─── Records for processing
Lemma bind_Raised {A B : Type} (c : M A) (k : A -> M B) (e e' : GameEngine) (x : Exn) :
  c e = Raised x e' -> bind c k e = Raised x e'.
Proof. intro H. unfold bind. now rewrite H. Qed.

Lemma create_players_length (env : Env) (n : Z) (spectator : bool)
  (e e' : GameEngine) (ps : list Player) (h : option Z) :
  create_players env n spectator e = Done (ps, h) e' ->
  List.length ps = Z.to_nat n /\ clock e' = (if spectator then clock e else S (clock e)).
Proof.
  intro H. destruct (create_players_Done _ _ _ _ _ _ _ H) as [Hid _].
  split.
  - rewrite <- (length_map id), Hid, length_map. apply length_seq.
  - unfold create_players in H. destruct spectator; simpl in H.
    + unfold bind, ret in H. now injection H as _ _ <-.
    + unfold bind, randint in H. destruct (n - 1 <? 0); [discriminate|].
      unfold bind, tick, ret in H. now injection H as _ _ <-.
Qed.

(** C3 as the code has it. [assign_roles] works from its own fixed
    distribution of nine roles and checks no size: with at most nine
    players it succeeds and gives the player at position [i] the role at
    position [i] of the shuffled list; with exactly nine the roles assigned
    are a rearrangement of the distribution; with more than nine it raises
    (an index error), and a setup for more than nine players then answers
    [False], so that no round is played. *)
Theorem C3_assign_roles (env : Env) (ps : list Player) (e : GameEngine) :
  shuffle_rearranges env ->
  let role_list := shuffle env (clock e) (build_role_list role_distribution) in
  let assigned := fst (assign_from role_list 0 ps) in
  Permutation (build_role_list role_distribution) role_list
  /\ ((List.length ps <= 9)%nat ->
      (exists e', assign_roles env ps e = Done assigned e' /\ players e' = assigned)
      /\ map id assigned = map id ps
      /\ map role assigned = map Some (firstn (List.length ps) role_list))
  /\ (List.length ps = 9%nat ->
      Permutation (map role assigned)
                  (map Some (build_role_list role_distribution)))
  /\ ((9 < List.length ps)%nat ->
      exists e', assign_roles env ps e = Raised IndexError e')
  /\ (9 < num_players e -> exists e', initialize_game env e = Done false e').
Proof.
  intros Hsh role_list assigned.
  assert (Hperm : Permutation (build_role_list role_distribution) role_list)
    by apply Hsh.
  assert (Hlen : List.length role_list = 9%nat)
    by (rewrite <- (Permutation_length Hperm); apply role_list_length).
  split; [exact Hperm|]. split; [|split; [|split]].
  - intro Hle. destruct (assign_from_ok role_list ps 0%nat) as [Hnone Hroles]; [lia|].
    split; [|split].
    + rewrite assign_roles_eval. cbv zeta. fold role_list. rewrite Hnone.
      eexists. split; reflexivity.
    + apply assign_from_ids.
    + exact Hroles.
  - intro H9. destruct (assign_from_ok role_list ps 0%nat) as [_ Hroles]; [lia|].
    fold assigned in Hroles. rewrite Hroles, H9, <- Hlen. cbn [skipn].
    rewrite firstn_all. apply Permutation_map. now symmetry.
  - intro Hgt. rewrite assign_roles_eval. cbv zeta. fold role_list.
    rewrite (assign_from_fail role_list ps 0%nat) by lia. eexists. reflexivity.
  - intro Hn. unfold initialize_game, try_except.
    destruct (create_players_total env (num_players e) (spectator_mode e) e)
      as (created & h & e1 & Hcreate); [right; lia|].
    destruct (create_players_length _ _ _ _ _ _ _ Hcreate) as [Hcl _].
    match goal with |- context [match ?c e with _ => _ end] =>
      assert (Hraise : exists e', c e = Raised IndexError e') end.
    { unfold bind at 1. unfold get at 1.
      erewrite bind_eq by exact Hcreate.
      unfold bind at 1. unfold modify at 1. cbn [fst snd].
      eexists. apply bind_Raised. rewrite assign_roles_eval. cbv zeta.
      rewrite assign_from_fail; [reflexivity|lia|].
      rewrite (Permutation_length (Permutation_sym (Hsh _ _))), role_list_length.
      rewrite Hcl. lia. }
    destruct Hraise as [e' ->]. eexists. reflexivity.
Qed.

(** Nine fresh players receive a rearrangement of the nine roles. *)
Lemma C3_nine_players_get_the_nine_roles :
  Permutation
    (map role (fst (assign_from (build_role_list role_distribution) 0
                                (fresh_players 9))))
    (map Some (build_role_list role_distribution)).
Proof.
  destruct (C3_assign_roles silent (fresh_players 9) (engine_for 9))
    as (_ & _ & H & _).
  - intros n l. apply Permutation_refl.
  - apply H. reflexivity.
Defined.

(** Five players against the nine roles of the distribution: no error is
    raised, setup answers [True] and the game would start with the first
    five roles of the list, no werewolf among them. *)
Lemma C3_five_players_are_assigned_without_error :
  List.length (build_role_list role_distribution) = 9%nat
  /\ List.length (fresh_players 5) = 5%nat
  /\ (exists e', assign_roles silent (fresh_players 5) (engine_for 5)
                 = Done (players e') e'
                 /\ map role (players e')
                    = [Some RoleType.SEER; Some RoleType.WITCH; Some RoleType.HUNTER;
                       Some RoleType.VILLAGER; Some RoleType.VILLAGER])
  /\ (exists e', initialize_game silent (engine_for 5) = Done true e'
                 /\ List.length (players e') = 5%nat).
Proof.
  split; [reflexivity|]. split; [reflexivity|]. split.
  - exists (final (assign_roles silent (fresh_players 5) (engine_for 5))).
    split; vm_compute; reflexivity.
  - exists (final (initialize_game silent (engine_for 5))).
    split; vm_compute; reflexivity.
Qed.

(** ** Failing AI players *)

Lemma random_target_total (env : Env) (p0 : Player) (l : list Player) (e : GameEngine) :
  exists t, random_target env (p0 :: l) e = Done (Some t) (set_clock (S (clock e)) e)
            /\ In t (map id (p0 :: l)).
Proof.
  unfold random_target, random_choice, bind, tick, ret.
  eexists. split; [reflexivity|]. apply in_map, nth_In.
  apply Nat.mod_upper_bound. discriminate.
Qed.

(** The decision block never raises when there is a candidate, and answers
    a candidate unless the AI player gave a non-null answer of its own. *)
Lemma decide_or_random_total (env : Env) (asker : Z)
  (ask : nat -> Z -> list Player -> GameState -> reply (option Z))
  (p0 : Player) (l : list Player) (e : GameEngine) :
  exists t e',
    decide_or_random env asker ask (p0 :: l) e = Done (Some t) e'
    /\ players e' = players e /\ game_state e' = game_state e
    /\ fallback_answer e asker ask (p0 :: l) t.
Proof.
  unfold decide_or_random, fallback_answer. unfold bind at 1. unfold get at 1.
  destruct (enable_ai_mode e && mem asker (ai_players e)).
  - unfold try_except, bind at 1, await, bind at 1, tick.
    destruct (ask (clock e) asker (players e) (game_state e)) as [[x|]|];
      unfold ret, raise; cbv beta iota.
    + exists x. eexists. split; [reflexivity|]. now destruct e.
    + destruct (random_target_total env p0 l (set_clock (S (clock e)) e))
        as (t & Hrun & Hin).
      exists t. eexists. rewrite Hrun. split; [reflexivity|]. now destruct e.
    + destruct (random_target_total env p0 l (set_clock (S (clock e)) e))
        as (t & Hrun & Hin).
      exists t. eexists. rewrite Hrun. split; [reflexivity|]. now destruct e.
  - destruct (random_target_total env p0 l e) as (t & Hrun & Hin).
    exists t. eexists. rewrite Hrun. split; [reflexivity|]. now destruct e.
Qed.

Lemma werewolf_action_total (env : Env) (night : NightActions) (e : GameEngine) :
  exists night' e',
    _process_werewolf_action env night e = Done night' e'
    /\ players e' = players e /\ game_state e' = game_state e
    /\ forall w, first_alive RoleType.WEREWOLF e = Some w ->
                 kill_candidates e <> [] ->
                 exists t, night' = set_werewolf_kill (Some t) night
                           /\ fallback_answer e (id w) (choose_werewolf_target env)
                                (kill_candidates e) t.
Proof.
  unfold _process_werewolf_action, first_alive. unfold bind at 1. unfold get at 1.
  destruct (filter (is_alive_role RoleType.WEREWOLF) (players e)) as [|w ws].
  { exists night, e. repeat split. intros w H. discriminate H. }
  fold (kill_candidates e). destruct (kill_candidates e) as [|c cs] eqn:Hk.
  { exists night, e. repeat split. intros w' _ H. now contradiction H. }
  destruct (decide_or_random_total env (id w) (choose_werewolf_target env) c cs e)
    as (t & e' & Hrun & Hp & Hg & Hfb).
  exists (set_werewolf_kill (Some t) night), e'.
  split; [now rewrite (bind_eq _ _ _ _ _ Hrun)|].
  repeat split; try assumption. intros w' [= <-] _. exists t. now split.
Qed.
──────
─── Records for processing
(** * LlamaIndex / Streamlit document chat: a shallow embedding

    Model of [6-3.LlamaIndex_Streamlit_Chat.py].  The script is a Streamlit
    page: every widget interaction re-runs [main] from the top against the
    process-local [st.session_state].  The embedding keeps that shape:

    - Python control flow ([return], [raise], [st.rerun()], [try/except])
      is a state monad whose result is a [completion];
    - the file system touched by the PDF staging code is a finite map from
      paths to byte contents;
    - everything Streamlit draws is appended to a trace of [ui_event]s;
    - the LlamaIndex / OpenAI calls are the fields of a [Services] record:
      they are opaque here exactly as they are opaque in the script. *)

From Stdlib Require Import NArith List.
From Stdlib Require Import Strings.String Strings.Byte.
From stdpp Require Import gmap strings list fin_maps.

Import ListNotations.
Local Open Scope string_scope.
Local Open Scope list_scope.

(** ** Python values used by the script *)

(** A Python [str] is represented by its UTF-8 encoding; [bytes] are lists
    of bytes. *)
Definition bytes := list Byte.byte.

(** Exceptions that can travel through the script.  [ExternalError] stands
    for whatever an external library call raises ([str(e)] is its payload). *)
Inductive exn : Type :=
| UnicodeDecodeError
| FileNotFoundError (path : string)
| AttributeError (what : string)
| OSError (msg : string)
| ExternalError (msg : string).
──────
### Aim of the task
Beginning at the line with "From Stdlib Require Import Strings.String" and stopping after the line with "(msg : string).", please write out every line of the data above exactly and nothing else.

### Exercise response
From Stdlib Require Import Strings.String Strings.Byte.
From stdpp Require Import gmap strings list fin_maps.

Import ListNotations.
Local Open Scope string_scope.
Local Open Scope list_scope.

(** ** Python values used by the script *)

(** A Python [str] is represented by its UTF-8 encoding; [bytes] are lists
    of bytes. *)
Definition bytes := list Byte.byte.

(** Exceptions that can travel through the script.  [ExternalError] stands
    for whatever an external library call raises ([str(e)] is its payload). *)
Inductive exn : Type :=
| UnicodeDecodeError
| FileNotFoundError (path : string)
| AttributeError (what : string)
| OSError (msg : string)
| ExternalError (msg : string).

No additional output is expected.